The Patient Man by Joy Ellis (DI Jackman & DS Evans #6)
English | 2020 | Mystery & Thriller | ePUB | 2.9 MB
JACKMAN AND EVANS’ MOST DANGEROUS ENEMY IS BACK TO FINISH THINGS OFF
The domestic bliss of Detective Inspector Rowan Jackman of Fenland Constabulary doesn’t last long. His nemesis, serial killer Alistair Ashcroft, is back in town and ready to tidy up unfinished business.
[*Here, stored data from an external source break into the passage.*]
(* ===== verification/BelaTime.v ===== *)
(** * Times of the archive formats

    [vendor/bela/src/belatime/dos.cc] and [vendor/bela/include/bela/time.hpp]: the
    dates of FAT, the ticks of Windows and the seconds of Unix as [bela::Time], the
    seconds and the quarter nanoseconds since 1970.  The calendar of
    [FromDosDateTime] is compared with counting days. *)

From Stdlib Require Import ZArith Lia.
From stdpp Require Import list.
From S2P Require Import Prelude CxxString TarHeader.

Definition FromUnixSeconds (s : Z) : Time := {| rep_hi := s; rep_lo := 0 |}.
Definition UnixEpoch : Time := zero_time.
Definition ToUnixSeconds (t : Time) : Z := rep_hi t.

Definition kTicksPerSecond : Z := 4000000000.

(** [MakeNormalizedDuration] *)
Definition MakeNormalizedDuration (sec ticks : Z) : Time :=
  if ticks <? 0 then {| rep_hi := sec - 1; rep_lo := u32 (ticks + kTicksPerSecond) |}
  else {| rep_hi := sec; rep_lo := u32 ticks |}.

(** [FromInt64] with [std::micro] *)
Definition FromUnixMicros (us : Z) : Time :=
  MakeNormalizedDuration (Z.quot us 1000000) (Z.quot (Z.rem us 1000000 * kTicksPerSecond) 1000000).

(** Ticks of 100 nanoseconds since 1601; the subtraction is one of [uint64_t]. *)
Definition FromWindowsPreciseTime (tick : Z) : Time := FromUnixMicros (i64 (u64 (tick - 116444736000000000) / 10)).

(** ** [FromDosDateTime] *)

Definition WindowsEpochDays : Z := (1601 - 1) * 365 + (1601 - 1) / 4 - (1601 - 1) / 100 + (1601 - 1) / 400.
Definition UnixEpochStart : Z := 11644473600.
Definition secondsPerDay : Z := 86400.

Definition IsLeapYear (y : Z) : bool := (y mod 4 =? 0) && (negb (y mod 100 =? 0) || (y mod 400 =? 0)).

Definition sinceWindowsEpochDays (y : Z) : Z := let y := y - 1 in y * 365 + y / 4 - y / 100 + y / 400 - WindowsEpochDays.

Definition LeapMonths : list Z := [31; 29; 31; 30; 31; 30; 31; 31; 30; 31; 30; 31].
Definition Months : list Z := [31; 28; 31; 30; 31; 30; 31; 31; 30; 31; 30; 31].

Definition days_of_month (y mon : Z) : Z := nth (Z.to_nat (mon - 1)) (if IsLeapYear y then LeapMonths else Months) 0.

(** [for (auto i = 1; i < mon; i++) days += Months[i - 1];] *)
Definition month_days (mon : Z) : Z := fold_left Z.add (take (Z.to_nat (mon - 1)) Months) 0.

Definition dos_days (year mon day : Z) : Z :=
  sinceWindowsEpochDays year + month_days mon + (if (mon >? 2) && IsLeapYear year then 1 else 0) + (day - 1).

Definition FromDosDateTime (dosDate dosTime : Z) : Time :=
  let year := Z.shiftr dosDate 9 + 1980 in
  let mon := Z.land (Z.shiftr dosDate 5) 0xf in
  let day := Z.land dosDate 0x1f in
  let hour := Z.shiftr dosTime 11 in
  let minute := Z.land (Z.shiftr dosTime 5) 0x3f in
  let sec := Z.shiftl (Z.land dosTime 0x1f) 1 in
  if (sec >? 59) || (minute >? 59) || (hour >? 23) || (mon <? 1) || (mon >? 12) then UnixEpoch
  else if (day <? 1) || (day >? days_of_month year mon) then UnixEpoch
  else FromUnixSeconds (dos_days year mon day * secondsPerDay + hour * 3600 + minute * 60 + sec - UnixEpochStart).

(** ** Reference: counting days from 1970 on *)

Record date := mk_date { year_ : Z; month_ : Z; day_ : Z }.

Definition next_date (d : date) : date :=
  if day_ d <? days_of_month (year_ d) (month_ d) then mk_date (year_ d) (month_ d) (day_ d + 1)
  else if month_ d <? 12 then mk_date (year_ d) (month_ d + 1) 1
  else mk_date (year_ d + 1) 1 1.

Fixpoint after_days (n : nat) (d : date) : date := match n with O => d | S n => after_days n (next_date d) end.

Definition epoch_date : date := mk_date 1970 1 1.

Definition valid_date (d : date) : Prop := 1 <= month_ d <= 12 /\ 1 <= day_ d <= days_of_month (year_ d) (month_ d).

Definition pack_date (d : date) : Z := (year_ d - 1980) * 512 + month_ d * 32 + day_ d.
Definition pack_time (hour minute sec2 : Z) : Z := hour * 2048 + minute * 32 + sec2.

Definition day_number (d : date) : Z := dos_days (year_ d) (month_ d) (day_ d).

Lemma month_cases m : 1 <= m <= 12 -> m ∈ [1; 2; 3; 4; 5; 6; 7; 8; 9; 10; 11; 12].
Proof. intros Hm. rewrite !elem_of_cons, elem_of_nil. lia. Qed.

Lemma leap_year_days y : sinceWindowsEpochDays (y + 1) = sinceWindowsEpochDays y + 365 + (if IsLeapYear y then 1 else 0).
Proof.
  unfold sinceWindowsEpochDays, IsLeapYear. replace (y + 1 - 1) with y by lia. generalize WindowsEpochDays as w. intros w. cbv zeta.
  repeat case_if; b2p; repeat match goal with H : (_ =? _) = _ |- _ => revert H end; rewrite ?Z.eqb_eq, ?Z.eqb_neq; intros; dlia.
Qed.

Ltac by_month H := repeat (apply elem_of_cons in H as [->|H]; [|]); [..|now apply not_elem_of_nil in H].

(** Evaluates what does not depend on the year. *)
Ltac fold_closed :=
  repeat match goal with
  | |- context [month_days ?k] => let v := eval vm_compute in (month_days k) in change (month_days k) with v
  | |- context [Z.to_nat ?k] => let v := eval vm_compute in (Z.to_nat k) in change (Z.to_nat k) with v
  | |- context [?a >? ?b] => let v := eval vm_compute in (a >? b) in change (a >? b) with v
  end.

Lemma next_date_valid d : valid_date d -> valid_date (next_date d) /\ day_number (next_date d) = day_number d + 1.
Proof.
  destruct d as [y m dd]. unfold valid_date, next_date, day_number. cbn [year_ month_ day_]. intros [Hm Hd].
  destruct (Z.ltb_spec dd (days_of_month y m)); cbn [year_ month_ day_]; [split; [lia|unfold dos_days; lia]|].
  assert (dd = days_of_month y m) as -> by lia. pose proof (leap_year_days y) as Hy. revert Hy. unfold dos_days, days_of_month.
  pose proof (month_cases m Hm) as Hin. intros Hy.
  by_month Hin; cbn [Z.ltb Z.compare Pos.compare Pos.compare_cont]; cbn [year_ month_ day_]; destruct (IsLeapYear y) eqn:El;
    try (destruct (IsLeapYear (y + 1)));
    fold_closed; cbn [nth LeapMonths Months andb]; lia.
Qed.

Lemma after_days_valid n : forall d, valid_date d -> valid_date (after_days n d) /\ day_number (after_days n d) = day_number d + Z.of_nat n.
Proof.
  induction n as [|n IH]; intros d Hd; cbn [after_days]; [split; [exact Hd|lia]|].
  destruct (next_date_valid d Hd) as [Hv Hn]. destruct (IH _ Hv). split; [assumption|lia].
Qed.

Lemma epoch_valid : valid_date epoch_date.
Proof. split; split; vm_compute; discriminate. Qed.

Lemma epoch_number : day_number epoch_date * secondsPerDay = UnixEpochStart.
Proof. reflexivity. Qed.

Lemma pack_date_fields d : valid_date d -> 1980 <= year_ d <= 2107 ->
  Z.shiftr (pack_date d) 9 + 1980 = year_ d /\ Z.land (Z.shiftr (pack_date d) 5) 0xf = month_ d /\ Z.land (pack_date d) 0x1f = day_ d.
Proof.
  intros [Hm Hd] Hy. unfold pack_date. assert (days_of_month (year_ d) (month_ d) <= 31) as Hle.
  { unfold days_of_month. pose proof (month_cases _ Hm) as Hin. revert Hin. generalize (month_ d). intros m Hin. by_month Hin; destruct (IsLeapYear _); fold_closed; cbn [nth LeapMonths Months]; lia. }
  change 15 with (2 ^ 4 - 1). change 31 with (2 ^ 5 - 1). rewrite !land_low by lia. rewrite !Z.shiftr_div_pow2 by lia.
  change (2 ^ 9) with 512. change (2 ^ 5) with 32. change (2 ^ 4) with 16. split_and!; dlia.
Qed.

Lemma pack_time_fields hour minute sec2 : 0 <= hour <= 23 -> 0 <= minute <= 59 -> 0 <= sec2 <= 29 ->
  let t := pack_time hour minute sec2 in
  Z.shiftr t 11 = hour /\ Z.land (Z.shiftr t 5) 0x3f = minute /\ Z.shiftl (Z.land t 0x1f) 1 = 2 * sec2.
Proof.
  intros Hh Hm Hs t. unfold t, pack_time. change 63 with (2 ^ 6 - 1). change 31 with (2 ^ 5 - 1). rewrite !land_low by lia.
  rewrite !Z.shiftr_div_pow2, Z.shiftl_mul_pow2 by lia. change (2 ^ 11) with 2048. change (2 ^ 5) with 32. change (2 ^ 6) with 64. change (2 ^ 1) with 2. split_and!; dlia.
Qed.

(** C40: The time of an entry: for the day that is [n] days after 1970-01-01 and has
    a date of FAT (1980 to 2107), [FromDosDateTime] gives [n] times 86400 seconds
    and the time of the day since 1970, leap years included. *)
Theorem dos_time_correct n hour minute sec2 :
  let d := after_days n epoch_date in
  1980 <= year_ d <= 2107 -> 0 <= hour <= 23 -> 0 <= minute <= 59 -> 0 <= sec2 <= 29 ->
  FromDosDateTime (pack_date d) (pack_time hour minute sec2) = FromUnixSeconds (Z.of_nat n * secondsPerDay + hour * 3600 + minute * 60 + 2 * sec2).
Proof.
  intros d Hy Hh Hmi Hs. destruct (after_days_valid n epoch_date epoch_valid) as [Hv Hn]. fold d in Hv, Hn. clearbody d.
  destruct (pack_date_fields d Hv Hy) as (E1 & E2 & E3). pose proof (pack_time_fields hour minute sec2 Hh Hmi Hs) as (E4 & E5 & E6). cbv zeta in *.
  unfold FromDosDateTime. cbv zeta. rewrite E1, E2, E3, E4, E5, E6. destruct Hv as [Hm Hd].
  rewrite !Z.gtb_ltb, !(proj2 (Z.ltb_ge _ _)) by lia. cbn [orb].
  change (dos_days (year_ d) (month_ d) (day_ d)) with (day_number d). rewrite Hn. f_equal. pose proof epoch_number. lia.
Qed.

Lemma dos_time_correct_witness : let n := Z.to_nat 11016 in
  FromDosDateTime (pack_date (after_days n epoch_date)) (pack_time 12 34 28) = FromUnixSeconds (Z.of_nat n * secondsPerDay + 12 * 3600 + 34 * 60 + 2 * 28) /\
  after_days n epoch_date = mk_date 2000 2 29.
Proof.
  split; [|vm_compute; reflexivity].
  assert (year_ (after_days (Z.to_nat 11016) epoch_date) = 2000) as Hy by (vm_compute; reflexivity).
  apply (dos_time_correct (Z.to_nat 11016) 12 34 28); lia.
Defined.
Ashcroft sends a sinister text to DS Marie Evans. His opening move in what will prove to be a lethal game of cat-and-mouse. Yet for all his taunts, where is he? In a county crawling with police on the lookout for him, Ashcroft is nowhere to be found.
EVERYONE JACKMAN CARES ABOUT IS IN DANGER
Alongside the hunt for Ashcroft, normal police work must continue. The separate thefts of guns, six pigs, a thoroughbred stallion and some oil lead Jackman’s crew to the notorious Lorimer family, ruled over on their farm by the fearsome matriarch Rachel.
Meanwhile, a seemingly routine break-in at the home of gun-club owner Kenneth Harcourt quickly becomes more complicated when the man long held responsible for having killed Harcourt’s young daughter in a hit-and-run is shot dead in a carpark — by a sniper.
A killer is on the loose in the quiet streets of Saltern-le-Fen and he isn’t going to stop at claiming one life. But why is he focusing on young Kevin, so close to promotion to detective?
A LETHAL GAME WITH A VERY PATIENT MAN
And the sniper, like Ashcroft, takes to taunting the police: they’ll never catch him, they need to respect him, they shouldn’t be side-tracked looking for their old adversary.
In a stunning conclusion, Jackman and Evans race against time to catch the sniper and track down their deadly adversary.
Marie walked into his office wearing a deep turquoise silk shirt. Jackman felt relief flooding through him. So much for his dream.
‘Good grief!’ Marie exclaimed. ‘How long have you been in?’ She stared at the pile of paperwork in his out tray.
‘Oh, a while.’
‘You’ve been reading up on feng shui again, haven’t you, sir? Clear your clutter and promote a tidy mind.’ Marie grinned at him. ‘Or is the super breathing down your neck for results?’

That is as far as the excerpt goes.